I will say that I like this vet... I did an internship with her as a high school senior and I really enjoyed it and learned a lot. Plus the clinic is a nice 30-45 minute walk from my house. So I am going to keep going there...
People with vets who don't approve of raw diets-how do you get past this? Do you lie and say your dog eats Gravy Train? Do you just kind of ignore the subject?


----------



## Ivy (Mar 16, 2011)

The way I see it, if YOU are paying the vet for their services, they shouldn't be giving you crap for feeding YOUR dog a healthy diet. Yes, everyone has their own opinion but if they are reaming you out about it...move on elsewhere.


----------



## jdatwood (Apr 13, 2009)

Is she going to give you grief about it every time you go in? If not just tell her that you've chosen to feed raw and while you appreciate her objections you've decided it's what is best based on your research.

Leave it at that and don't discuss food again. Eventually she'll see that your dog is thriving on it (probably won't help her accept raw even then though)


----------



## magicre (Apr 7, 2010)

what decided us was that we like our vets for the medical treatment given to our dogs.

they all know and tsk tsk disapprove of raw.....and we've told them, that creeping up behind them are people feeding raw, just look for the dog so shiny, you need sunglasses, who will not have parasites nor will they ever need a dental.....

they know because it's important for them to know. that they disapprove...just makes more work for me in that i now have to become an expert in canine nutrition....which for my dogs i shall happily do and i told them that. 

so the real question comes down to...do you like your vet?


----------



## 3Musketeers (Nov 4, 2010)

Hill's... ewwwwwwwwwwwwwww

I think you should just ignore the subject, not talk about it, and just let her see how well Wallaby does through the years. 
Or you can go telling her to read what they put into those "premium" foods uke: and then she will either hate you (or love you, maybe) for it. Print out a billion articles on dogs and carnivores and this and that and make her brain splode. Depends on whether she's open to learning or thinks she's one of those vets that think they are god just because they spent 8 years in college.


----------



## magicre (Apr 7, 2010)

i would only tell your vet how you feed, because it's part of the history of your dog and should be known. beyond that, unless it's pertinent, there is no need to speak of it again. it's a non issue.

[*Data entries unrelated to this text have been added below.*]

Lemma ChannelNotFoundError_fatal (h : RetryHandler.t) (channelId : string) :
  isRetryableError h (ChannelNotFoundError channelId) = false
  /\ RateLimitService.isRateLimitError (ChannelNotFoundError channelId) = false.
Proof. split; vm_compute; reflexivity. Qed.

Lemma TypeError_fatal (h : RetryHandler.t) :
  isRetryableError h TypeError = false
  /\ RateLimitService.isRateLimitError TypeError = false.
Proof. split; vm_compute; reflexivity. Qed.

Lemma wrapError_passes (channelId : string) (error : Value) :
  nullish error = false ->
  MessageService.has_status error 403 = false ->
  MessageService.has_status error 404 = false ->
  MessageService.wrapError error channelId = Some (Return error).
Proof.
  intros Hvalue H403 H404. unfold MessageService.wrapError.
  now rewrite Hvalue, H403, H404.
Qed.

End Wrapping.

Lemma wrapError_fatal (h : RetryHandler.t) (error : Value) (channelId : string)
    (r : Completion Value) :
  MessageService.wrapError error channelId = Some r ->
  nullish error = true
  \/ MessageService.has_status error 403 = true
  \/ MessageService.has_status error 404 = true ->
  isRetryableError h (reported r) = false
  /\ RateLimitService.isRateLimitError (reported r) = false.
Proof.
  unfold MessageService.wrapError. intros Hr Hsignal.
  destruct (nullish error).
  { injection Hr as <-. apply TypeError_fatal. }
  destruct (MessageService.has_status error 403).
  { destruct (member "message" error) as [| |b|n|message|]; cbn [truthy_prim] in Hr;
      try (injection Hr as <-; apply PermissionError_fatal).
    - destruct b; [discriminate|injection Hr as <-; apply PermissionError_fatal].
    - destruct (negb (Qeq_bool n 0)); [discriminate|].
      injection Hr as <-; apply PermissionError_fatal.
    - discriminate. }
  destruct (MessageService.has_status error 404).
  { injection Hr as <-. apply ChannelNotFoundError_fatal. }
  destruct Hsignal as [Hs|[Hs|Hs]]; discriminate.
Qed.

(** X7. [wrapError] either returns the failure itself (when it is neither
    nullish nor carries 403 or 404 in [status], [statusCode] or [code]), or
    produces an error that no retry handler retries, whatever its
    [retryableCodes], and that the rate limiter does not take for a 429: a
    [TypeError] for [null] and [undefined], a [PermissionError] for 403 (also
    when 404 is there too), a [ChannelNotFoundError] for 404. *)
Theorem wrapError_verdict
    (h : RetryHandler.t) (error : Value) (channelId : string) (r : Completion Value) :
  MessageService.wrapError error channelId = Some r ->
  (r = Return error
   /\ nullish error = false
   /\ MessageService.has_status error 403 = false
   /\ MessageService.has_status error 404 = false)
  \/ (isRetryableError h (reported r) = false
      /\ RateLimitService.isRateLimitError (reported r) = false
      /\ (nullish error = true
          /\ r = Throw TypeError
          \/ nullish error = false
             /\ MessageService.has_status error 403 = true
             /\ (exists message, r = Return (PermissionError message None (Some channelId)))
          \/ nullish error = false
             /\ MessageService.has_status error 403 = false
             /\ MessageService.has_status error 404 = true
             /\ r = Return (ChannelNotFoundError channelId))).
Proof.
  unfold MessageService.wrapError.
  destruct (nullish error) eqn:Hvalue.
  { intros [= <-]. right. cbn [reported].
    destruct (TypeError_fatal h) as [Hretry Hrate]. auto 10. }
  destruct (MessageService.has_status error 403) eqn:H403.
  { intros Hr. right.
    assert (Hwrapped : exists message,
               r = Return (PermissionError message None (Some channelId))).
    { destruct (member "message" error) as [| |b|n|s|]; cbn [truthy_prim] in Hr;
        try (injection Hr as <-; eexists; reflexivity).
      - destruct b; [discriminate|injection Hr as <-; eexists; reflexivity].
      - destruct (negb (Qeq_bool n 0)); [discriminate|].
        injection Hr as <-; eexists; reflexivity.
      - discriminate. }
    destruct Hwrapped as [message ->]. cbn [reported].
    destruct (PermissionError_fatal h message None (Some channelId)) as [Hretry Hrate].
    split; [exact Hretry|]. split; [exact Hrate|]. right. left. eauto. }
  destruct (MessageService.has_status error 404) eqn:H404.
  { intros [= <-]. right. cbn [reported].
    destruct (ChannelNotFoundError_fatal h channelId) as [Hretry Hrate].
    split; [exact Hretry|]. split; [exact Hrate|]. right. right. auto. }
  intros [= <-]. left. auto.
Qed.

Section Requests.
Context {W C : Type} `{Runtime W} `{MessageService.DiscordClient W C} {T : Type}.
Import MessageService.

Lemma guarded_eq (channelId : string) (body : Async W T) (s : RateLimitService.State W) :
  guarded channelId body s =
  match body (RateLimitService.world s) with
  | None => None
  | Some (Return a, w, trace) =>
      Some (Return a, {| RateLimitService.world := w;
                         RateLimitService.service := RateLimitService.service s |}, trace)
  | Some (Throw e, w, trace) =>
      match wrapError e channelId with
      | None => None
      | Some r =>
          Some (Throw (reported r),
                {| RateLimitService.world := w;
                   RateLimitService.service := RateLimitService.service s |},
                trace ++ [])
      end
  end.
Proof.
  unfold guarded, try_catch, on_client.
  destruct (body (RateLimitService.world s)) as [[[[a|e] w] trace]|]; try reflexivity.
  destruct (wrapError e channelId) as [[wrapped|raised]|]; reflexivity.
Qed.

(** A failure that the guard reports as an error nobody retries ends the
    request after one invocation, with the rate limiter as [acquireToken]
    left it. *)
Lemma request_fails_once (svc : MessageService.t) (fuel : nat) (channelId : string)
    (deliver : C -> Async W T) (s s1 : RateLimitService.State W) t1 e w2 t2 r :
  0 <= maxRetries (retryHandler svc) ->
  RateLimitService.acquireToken fuel channelId s = Some (Return tt, s1, t1) ->
  (let! channel := getChannel channelId in deliver channel) (RateLimitService.world s1)
  = Some (Throw e, w2, t2) ->
  wrapError e channelId = Some r ->
  isRetryableError (retryHandler svc) (reported r) = false ->
  RateLimitService.isRateLimitError (reported r) = false ->
  request svc fuel channelId deliver s
  = Some (Throw (reported r),
          {| RateLimitService.world := w2;
             RateLimitService.service := RateLimitService.service s1 |},
          [EvCall (Some (reported r)) (t1 ++ t2)]).
Proof.
  intros Hmax Hacquire Hbody Hwrap Hretry Hrate.
  unfold request. apply execute_complete; [exact Hmax|].
  assert (Hop : RateLimitService.executeWithRateLimit fuel channelId
                  (guarded channelId
                     (let! channel := getChannel channelId in deliver channel)) s
                = Some (Throw (reported r),
                        {| RateLimitService.world := w2;
                           RateLimitService.service := RateLimitService.service s1 |},
                        t1 ++ t2)).
  { erewrite executeWithRateLimit_failure; [|exact Hacquire|].
    - rewrite Hrate. reflexivity.
    - rewrite guarded_eq, Hbody, Hwrap, app_nil_r. reflexivity. }
  apply attempt_rethrows; [exact Hop|].
  left. rewrite <- isRetryableError_classify. exact Hretry.
Qed.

by comparison, it would be like going to your doc and not telling him you're a vegetarian. it does make a difference what we eat or don't eat.


----------



## SilverBeat (Jan 16, 2011)

Good advice guys, thank you. I think the next time we have to go, I'll just ignore the subject entirely. Of course she is going to ask, and I'll just tell her that I've done my homework and I want to feed him a healthy diet, and raw is that diet. 
If she won't let the subject go, I'll go to another vet. My rabbits and cavies go to a vet that is a 30 minute drive from here. I don't mind taking Wallaby there too.


----------



## Northwoods10 (Nov 22, 2010)

Our vet does not approve of the raw diet, but understands I"m not changing my mind because she doesn't like it.  So, the subject doesn't come up often, and when it does....they keep it short & simple. 

Should it become a problem, or they make it a problem, I will look elsewhere. But I do like my vet and I feel that for now they are respectful of my decisions. Yours should be too.


----------



## SilverBeat (Jan 16, 2011)

I think part of it comes from the fact that I am young, this is my first dog, and this vet still regards me as a student of hers in some aspect.
Also... holy crap how many vaccines and pills and ointments does a dog need? SHEESH. 

I never liked going to the vet. I always feel like they are trying to get you to load up on as much unnecessary crap as possible. I love my exotics vet as a person, she's a great friend, but just being in that environment and that situation of "you want to do what's best for your pet... right?! Don't you??" Ugh, I hate it.


----------



## Sarah_42 (Feb 27, 2011)

I haven't been feeding Sonny raw long enough to broach the topic with my vet yet, but I can understand where you are coming from. I did a co-op at a vet clinic 20 minutes down the road for my final semester of high school, and as soon as the word 'raw' came out of my mouth, they went crazy. 
I had simply mentioned my friend has switched her Shepherds on the diet, and their coats were gleaming, teeth pearly white, and they had energy just like puppies! Every tech and vet told me that was the absolute wrong decision, her dogs were going to die of salmonella and e-coli, _she_ was going to get very ill herself, etc. They even gave me a 5 page document to read on why you should not feed your dog raw. I didn't want to start a debate (final evalutions were coming up) but looking at the ingredient list on their dog food, I wasn't convinced that what they were selling was any better. It was much worse. 
I was just a kid, and I knew more than them about nutrition!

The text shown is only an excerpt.